Sunday, February 05, 2006

Smith was Not Naive about Corruption in Markets

Simon Longstaff, executive director of a St James Ethics Centre, writes in the Sydney Morning Herald, 5 January, a piece, “Free Trade Cheats Caught in a Loser’s Game”, on corruption in trade markets and whythis is not how the 'theory' according to Adam Smith supposed it would work. (Read it at:

Adam Smith is often credited with providing the intellectual foundation for free trade. So what would he make of the evidence emerging from the Cole commission into alleged kickbacks from Australian companies to the regime of Saddam Hussein?

Smith was not an economist; rather, a professor of moral philosophy at the University of Glasgow. He had a robust and pragmatic view of the ethical underpinning needed for any free market to operate.

Smith knew that if a market is to be truly free, then its participants must never lie, cheat or use their power oppressively to secure advantage over their competitors. It is not simply that lying and cheating are "wrong" - of equal importance is the fact that such behaviour brings distortions to the market. The effect of these distortions is that people end up paying the wrong people the wrong price for the wrong products.

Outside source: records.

(** ** Calls from C *)

Inductive call :=
| Encrypt (nonce : bytes) (plaintext plaintext_len key out_len : Z)
| Decrypt (enc enc_len key out_len : Z)
| SecureRandom (drawn : nat -> bytes) (buf len : Z)
| ConstantTimeEq (a al b bl : Z)
| ParseJson (i : Z)
| EscapeJson (i : Z)
| ValidateUtf8 (d l : Z)
| FreeBytes (p l : Z)
| FreeString (p : Z)
| SecureClear (p l : Z)
| SetAppState (a : AppPtr)
| F2fInit (uid : Z)
| F2fAddFriend (e : Env) (key : bytes) (uid addr tl : Z)
| F2fRemoveFriend (e : Env) (uid : Z)
| F2fUpdateTrust (e : Env) (uid tl : Z)
| F2fFormGroup (e : Env)
| F2fIsTrusted (uid : Z)
| F2fGetTrust (uid : Z)
| F2fSyncReputation (now : Z)
| F2fGroupStatus
| F2fCreateChannel (e : Env) (name : Z)
| F2fJoinChannel (e : Env) (ch uids_json : Z)
| F2fLeaveChannel (e : Env) (name : Z)
| F2fListChannels
| F2fChannelStatus (name : Z)
| F2fSwitchChannel (name : Z).

Section Calls.
Import FfiFacts StringFacts.
Context `{Crypto, StoreJson, FfiJson}.

Definition exec (w : World) (c : call) : option (World * Z) :=
  match c with
  | Encrypt n p l k o => rust_encrypt_e2e n w p l k o
  | Decrypt p l k o => rust_decrypt_e2e w p l k o
  | SecureRandom d b l => rust_secure_random d w b l
  | ConstantTimeEq a al b bl => rust_constant_time_eq w a al b bl
  | ParseJson i => rust_parse_json w i
  | EscapeJson i => rust_escape_json w i
  | ValidateUtf8 d l => rust_validate_utf8 w d l
  | FreeBytes p l => w ← rust_free_bytes w p l; Some (w, 0)
  | FreeString p => w ← rust_free_string w p; Some (w, 0)
  | SecureClear p l => w ← rust_secure_clear w p l; Some (w, 0)
  | SetAppState a => Some (ffi_set_app_state w a, 0)
  | F2fInit u => Some (rust_f2f_init w u)
  | F2fAddFriend e k u a t => rust_f2f_add_friend e k w u a t
  | F2fRemoveFriend e u => rust_f2f_remove_friend e w u
  | F2fUpdateTrust e u t => rust_f2f_update_trust e w u t
  | F2fFormGroup e => rust_f2f_form_group e w
  | F2fIsTrusted u => rust_f2f_is_trusted w u
  | F2fGetTrust u => rust_f2f_get_trust w u
  | F2fSyncReputation now => rust_f2f_sync_reputation now w
  | F2fGroupStatus => rust_f2f_group_status w
  | F2fCreateChannel e n => rust_f2f_create_channel e w n
  | F2fJoinChannel e c u => rust_f2f_join_channel e w c u
  | F2fLeaveChannel e n => rust_f2f_leave_channel e w n
  | F2fListChannels => rust_f2f_list_channels w
  | F2fChannelStatus n => rust_f2f_channel_status w n
  | F2fSwitchChannel n => rust_f2f_switch_channel w n
  end.

(** What C may rely on after a call: what the result is and which blocks there are. *)
Definition ownership (w : World) (c : call) (w' : World) (r : Z) : Prop :=
  match c with
  | Encrypt _ _ _ _ out | Decrypt _ _ _ out => returns_buffer w w' out r
  | ParseJson _ | EscapeJson _ | F2fFormGroup _ | F2fSyncReputation _ | F2fGroupStatus | F2fJoinChannel _ _ _
  | F2fListChannels | F2fChannelStatus _ => returns_text w w' r
  | FreeBytes p l => blocks w' = if (p =? null) || (l =? 0) then blocks w else delete p (blocks w)
  | FreeString p => blocks w' = if p =? null then blocks w else delete p (blocks w)
  | _ => blocks w' = blocks w
  end.

(** Nonces have 12 bytes. *)
Definition call_ok (c : call) : Prop := match c with Encrypt n _ _ _ _ => length n = 12%nat | _ => True end.

Lemma return_bytes_ok w o r w' p : wf w -> (forall bs, r = Some bs -> zlen bs < 2 ^ 32) ->
  return_bytes w o r = Some (w', p) -> wf w' /\ returns_buffer w w' o p.
Proof.
  intros Hw Hr. unfold return_bytes. destruct r as [bs|]; [|intros [= <- <-]; split; [done|by left]].
  destruct (write (mem w) o (le_bytes4 (zlen bs))) as [m|] eqn:E; [|done]. cbn [mbind option_bind].
  destruct (alloc (set_mem w m) Bytes bs) as [w1 p1] eqn:Ea. intros [= <- <-].
  assert (Hwm : wf (set_mem w m)) by (apply wf_set_mem; [done|by eapply write_mapped]).
  assert (Ho : get (mem (set_mem w m)) o 4 = Some (le_bytes4 (zlen bs))).
  { unfold write in E. destruct (get (mem w) o _); [|done]. cbn in E. injection E as <-. cbn [mem set_mem].
    exact (get_put (mem w) o (le_bytes4 (zlen bs))). }
  destruct (alloc_ok _ _ _ _ _ Hwm Ea) as [Hw1 [(Hb & Hp & ->)|[Hg Hm]]]; (split; [done|right; exists bs]).
  - split; [done|]. split; [by apply Hr|by left].
  - rewrite Hm. split; [by apply get_below|]. split; [by apply Hr|by right].
Qed.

Smith would urge us to create a level playing field in which honest traders win or lose on the basis of the price and quality of the products they offer to sell. He would be appalled by any suggestion that Australians have profited from duplicity. That's the theory

Several minor errors here. Smith’s contribution was not in economics (a subject not generally thought of as such in the 18th century). Longstaff is correct to describe him as a Professor of Moral Philosophy and not as an economist, but in 18th century Scotland, courses in moral philosophy incorporated not just ethics, but also ‘natural religion’, ‘jurisprudence’, ‘rhetoric’ and ‘political economy’, the latter known as ‘police’ (the government’s job to ensure the provision of food and products for the population).

The idea that Smith did not understand ‘economics’ because he was a moral philosopher instead, if that was the point that Longstaff is trying to make, is misleading; his knowledge of political economy was as good as any other political economist among his contemporaries. Smith studied political economy under Francis Hutcheson (1737-40) and also read widely.

That Smith is “often credited with providing the intellectual foundation for free trade” is true, but sadly he is credited with more than this assertion; he is credited, falsely, with being the founder of laissez faire, being the ‘high priest of capitalism’ and other similar nonsense, mainly by people who have not read his books, ‘The Theory of Moral Sentiments’ and ‘Wealth of Nations’, neither of which was a textbook on economics, at least not how we think of textbooks today.

Smith’s scepticism about free markets, in the guise of what people today think of as laissez faire (words Smith never used), was evident in his oft repeated caution about allowing ‘merchants and manufacturers’ to have an absolutely free reign in their markets – because they tend to conspire against the public interest by forming monopolies, restricting supplies (e.g., keeping put imports if they can; persuading gullible governments to impose tariffs if they can’t) and secretly agreeing to rig prices, and dump externality costs on communities.

Smith was not naïve about how individuals operate in market relationships. He did not use words like ‘must must never lie, cheat or use their power oppressively to secure advantage over their competitors.’ He expected them to do that regularly, if they were left to do what their selfish sides motivate them to do. If people lied and cheated, it was not something that would ‘appal’ him; it was an unintended amoral consequence of the choices made by individuals. Smith considered himself a ‘man of the world’ (he often berated younger men who were naive about the world they hoped to prosper in). He knew how his world worked and often advised others of these facts.

Smith’s concerns about such behaviours were related to their consequences, as much as his ethical disdain for their conduct. Anything that distorted markets from working effectively resulted in a slower growth and, therefore, a prolongation of outcomes that were less than what they could be in the absence of such behaviours. For the poorest labourers and their families, this prolonged the period in which they were deprived of modest affluence. His book was an inquiry into to nature and causes of the wealth of nations, and by wealth he meant not mere riches in gold, silver and trinkets, but real goods and services that were produced annually.

Funds diverted to feed the petty desires of those able to cheat, lie and monopolise their markets, took that productive capital away from other fields where it could set productive labour (including that of the poorest labourers) to productive work, and, by doing so, reduced the annual output of a society shareable among its citizens. That was more of a social crime than the petty gains of unscrupulous individuals. He had a strong moral sense of 'self command' and expressed it in his Works.

That, Mr Longstaff, is Smith’s ‘theory’. That there is corruption in trade (not ‘free trade’, because trade cannot be free if it is distorted) was the norm in Smith’s day, partly by the unethical behaviours of those inclined to behave that way and partly by the adoption of anti-growth policies by gullible governments.